This workflow performs SNP analysis on assembled and/or annotated files (FastA/Genbank). The pipeline now includes integration with PopPIPE-bp outputs, allowing for cluster-based SNP analysis and tree grafting to generate comprehensive phylogenetic results.

Features

  • Standard SNP Analysis: Core genome alignment and phylogenetic reconstruction
  • PopPIPE-bp Integration: Full support for all_clusters.txt format with hierarchical clustering
  • Strain-Based Analysis: Parse PopPIPE-bp strain outputs and perform SNP analysis per strain
  • Tree Grafting: Combine strain-specific phylogenies using the PopPIPE algorithm
  • Recombination Detection: Identify and mask recombinant regions
  • Flexible Input: Supports both TSV files (rfiles.txt) and assembly directories
  • Relative Path Support: TSV files can use relative paths for better project organization
  • Comprehensive Outputs: Distance matrices, phylogenetic trees, and summary reports

Installation

Usage

bash nextflow run main.nf \ -profile docker \ --input <input directory> \ --ref <optional reference file> \ --outdir <directory for results> \ --snp_package <parsnp>

Please see the usage documentation for further information on using this workflow.

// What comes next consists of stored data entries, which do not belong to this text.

(** The handler of [websocket_endpoint] ends the call. *)
Lemma websocket_endpoint_waiting ws x inbound h w w1 :
  websocket_endpoint E ws x inbound = Some h ->
  h w = (Ok Waiting, w1) ->
  exists loop wc,
    receive_loop (websocket_endpoint_body E ws) inbound = Some loop /\
    (connect E ws None x w).2 = wc /\
    is_Some (match (connect E ws None x w).1 with Ok _ => Some tt | _ => None end) /\
    loop wc = (Ok Waiting, w1).
Proof.
  unfold websocket_endpoint. intros Hend.
  apply fmap_Some in Hend as (loop & Hloop & ->). unfold_m.
  destruct (connect E ws None x w) as [[y|e] wc]; [|done]. simpl.
  intros Hh. exists loop, wc. split_and!; try done.
  destruct (loop wc) as [[st|e] w2]; [done|].
  exfalso. destruct e; simpl in Hh;
    match type of Hh with context [disconnect ws ?w0] =>
      rewrite (disconnect_run ws w0) in Hh end; simpl in Hh; congruence.
Qed.
End inbound.

(** C4, as stated, fails.  A client of [/ws] that has subscribed to
    ["news"] and then sends text that is not JSON is no longer registered
    once the frame has been handled. *)
Lemma malformed_frame_counterexample :
  ¬ (forall E ws x inbound f h w w1,
       malformed f ->
       websocket_endpoint E ws x inbound = Some h ->
       h w = (Ok Waiting, w1) ->
       exists h',
         websocket_endpoint E ws x (inbound ++ [Text f]) = Some h' /\
         registered x (manager (h' w).2) /\
         (forall c, subscribed (manager w1) x c ->
                    subscribed (manager (h' w).2) x c)).
Proof.
  intros H.
  destruct (websocket_endpoint sample_env 1%nat "A" [sample_subscribe])
    as [h|] eqn:Hh; [|discriminate Hh].
  destruct (H sample_env 1%nat "A" [sample_subscribe] (Unparseable "{oops")
              h (initial_world ∅) (h (initial_world ∅)).2 I Hh)
    as (h' & Hh' & [ws Hreg] & _).
  - injection Hh as <-. vm_compute. reflexivity.
  - injection Hh' as <-. vm_compute in Hreg. discriminate Hreg.
Qed.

TSV Files with Relative Paths

The pipeline supports relative paths in TSV files (such as rfiles.txt or combined_rfile.txt). This allows for better project organization:

my_project/ ├── data/ │ └── rfiles.txt # TSV file with relative paths ├── assemblies/ │ ├── sample1.fasta │ └── sample2.fasta └── poppipe_output/ └── all_clusters.txt

Your data/rfiles.txt can reference files using relative paths: tsv sample1 ../assemblies/sample1.fasta sample2 ../assemblies/sample2.fasta

See docs/relative_paths.md for detailed information and examples.

Parameters

Note the "--" long name arguments (e.g., --help, --input, --outdir) are generally specific to this workflow's options, whereas "-" long name options (e.g., -help, -latest, -profile) are general nextflow options.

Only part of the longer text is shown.